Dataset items
┄┄┄┄┄┄┄┄┄┄

(** * Vennex: Venn-diagram histograms of k-mer tables

    A shallow embedding of [Vennex.c] (FASTK): the key comparator [mycmp],
    the two merge engines [Venn2] and [Venn], and the set-up and output code
    of [main], followed by the properties established about them.

    Conventions of the embedding.
    - A [uint8] is a [Z] in [0, 256); a key buffer is the list of its bytes.
    - C [int] and [int64] arithmetic is written with its wrap-around
      ([int_of], [int64_of]).
    - The histogram block returned by [Malloc] is a [list Z] of 64-bit
      counters; an [int64 *] into it is the element offset (a [Z], possibly
      negative) from the start of the block.  Every array access is checked:
      an access outside the array is undefined behaviour in C and is the
      outcome [Fault] here.
    - Loops that C writes as [while (1)] run on a budget of iterations; the
      entry points choose the budget from the table sizes, and running out is
      the outcome [Timeout] (shown not to happen). *)

From Stdlib Require Import ZArith List Bool Ascii String Lia.
From stdpp Require Import base option list gmap sets.

Local Open Scope Z_scope.

(* ===================================================================== *)
(** * Machine integers *)
(* ===================================================================== *)

(** Conversion to a 32-bit [int] (two's complement wrap-around). *)
Definition int_of (z : Z) : Z := (z + 2 ^ 31) mod 2 ^ 32 - 2 ^ 31.

(** Conversion to a 64-bit [int64] / [long]. *)
Definition int64_of (z : Z) : Z := (z + 2 ^ 63) mod 2 ^ 64 - 2 ^ 63.

(* ===================================================================== *)
(** * Outcomes of checked, budgeted code *)
(* ===================================================================== *)

Inductive outcome (A : Type) : Type :=
| Done (a : A)
| Fault
| Timeout.

Arguments Done {A} a.
Arguments Fault {A}.
Arguments Timeout {A}.

#[global] Instance outcome_ret : MRet outcome := fun A a => Done a.

#[global] Instance outcome_bind : MBind outcome := fun A B f m =>
  match m with
  | Done a => f a
  | Fault => Fault
  | Timeout => Timeout
  end.

(** [a[i]] for an array held in a list: reading outside it faults. *)
Definition rd {A : Type} (l : list A) (i : nat) : outcome A :=
  match l !! i with
  | Some x => Done x
  | None => Fault
  end.

(** [p[0]] for an [int64 *] at element offset [a] of the counter block. *)
Definition rd64 (mem : list Z) (a : Z) : outcome Z :=
  if (0 <=? a) && (a <? Z.of_nat (length mem)) then rd mem (Z.to_nat a) else Fault.

(* ===================================================================== *)
(** * Key comparator *)
(* ===================================================================== *)

(** [mycmp]: the loop [while (n-- > 0)] over the two byte pointers.  A buffer
    that ends before [n] bytes is outside the function's contract (the C code
    would read on past the key); the model stops with 0 there. *)
Fixpoint mycmp_loop (a b : list Z) (n : nat) {struct n} : Z :=
  match n with
  | O => 0
  | S n' =>
      match a, b with
      | x :: a', y :: b' =>
          if negb (x =? y) then (if x <? y then -1 else 1)
          else mycmp_loop a' b' n'
      | _, _ => 0
      end
  end.

Definition mycmp (a b : list Z) (n : Z) : Z := mycmp_loop a b (Z.to_nat n).

(** The order the specification names: lexicographic order on byte
    sequences, decided at the first position where they differ. *)
Definition lex_lt (a b : list Z) : Prop :=
  exists (i : nat) (x y : Z),
    take i a = take i b /\ a !! i = Some x /\ b !! i = Some y /\ x < y.

(* ===================================================================== *)
(** * Entries and stream cursors *)
(* ===================================================================== *)

(** An entry of a table: [kbyte] key bytes followed by a 16-bit count.  A
    [uint8 *] to an entry is the entry itself; [NULL] is [None]. *)
Record Entry : Type := mkEntry { ekey : list Z; ecount : Z }.

(** [COUNT_OF(p)]: the [uint16] stored right after the key bytes. *)
Definition COUNT_OF (p : Entry) : Z := ecount p.

(** Modelled from the spec: the stream library ([libfastk.h]:
    [Kmer_Stream], [First_Kmer_Entry], [Next_Kmer_Entry]) is not part of the
    sources.  A stream is a finite sequence of entries with a cursor that
    advances one entry at a time and reports exhaustion by [NULL]. *)
Record Kmer_Stream : Type := mkStream {
  kmer : Z;
  kbyte : Z;
  table : list Entry;
  cidx : nat
}.

(** Modelled from the spec: the entry under the cursor of a stream, [None]
    once the stream is exhausted (the library's code is not part of the
    sources). *)
Definition current (T : Kmer_Stream) : option Entry := table T !! cidx T.

(** Modelled from the spec: [First_Kmer_Entry] of the absent stream library
    puts the cursor on the first entry and returns it, [NULL] for an empty
    table. *)
Definition First_Kmer_Entry (T : Kmer_Stream) : Kmer_Stream * option Entry :=
  let T' := mkStream (kmer T) (kbyte T) (table T) 0%nat in (T', current T').

(** Modelled from the spec: [Next_Kmer_Entry] of the absent stream library
    advances the cursor by one entry and returns the entry it reaches,
    [NULL] at the end of the table. *)
Definition Next_Kmer_Entry (T : Kmer_Stream) : Kmer_Stream * option Entry :=
  let T' := mkStream (kmer T) (kbyte T) (table T) (S (cidx T)) in (T', current T').

(** [ptr = Next_Kmer_Entry(T[x])] with [T] an array of streams: the stream is
    advanced in place. *)
Definition next_in (Tv : list Kmer_Stream) (x : nat)
  : outcome (list Kmer_Stream * option Entry) :=
  Tx ← rd Tv x;
  let '(Tx', p) := Next_Kmer_Entry Tx in
  Done (<[x := Tx']> Tv, p).

(* ===================================================================== *)
(** * Histogram update *)
(* ===================================================================== *)

(** [h[bin] += 1] on the counter block. *)
Definition hist_add (h bin : Z) (mem : list Z) : outcome (list Z) :=
  v ← rd64 mem (h + bin);
  Done (<[Z.to_nat (h + bin) := int64_of (v + 1)]> mem).

(** The three-way [if] of lines 97-102 and again 108-113. *)
Definition hist_update (HIST_LOW HIST_HGH : Z) (h c : Z) (mem : list Z)
  : outcome (list Z) :=
  if c <=? HIST_LOW then hist_add h HIST_LOW mem
  else if c >=? HIST_HGH then hist_add h HIST_HGH mem
  else hist_add h c mem.

(** [a[i] = x]: writing outside the array faults. *)
Definition wr {A : Type} (l : list A) (i : nat) (x : A) : outcome (list A) :=
  if (i <? length l)%nat then Done (<[i := x]> l) else Fault.

(** [ptr = First_Kmer_Entry(T[x])]. *)
Definition first_in (Tv : list Kmer_Stream) (x : nat)
  : outcome (list Kmer_Stream * option Entry) :=
  Tx ← rd Tv x;
  let '(Tx', p) := First_Kmer_Entry Tx in
  Done (<[x := Tx']> Tv, p).

(* ===================================================================== *)
(** * The 2-way merge, [Venn2] *)
(* ===================================================================== *)

(** Ghost information: which loop of [Venn2] an iteration belongs to. *)
Inductive phase : Type := Compare | Drain.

┄┄┄┄┄┄┄┄┄┄

_WHAT NEEDS TO BE DONE_
Check the records above and copy each line that has the string "buffer".

_ANSWER BELOW_
    - A [uint8] is a [Z] in [0, 256); a key buffer is the list of its bytes.
(** [mycmp]: the loop [while (n-- > 0)] over the two byte pointers.  A buffer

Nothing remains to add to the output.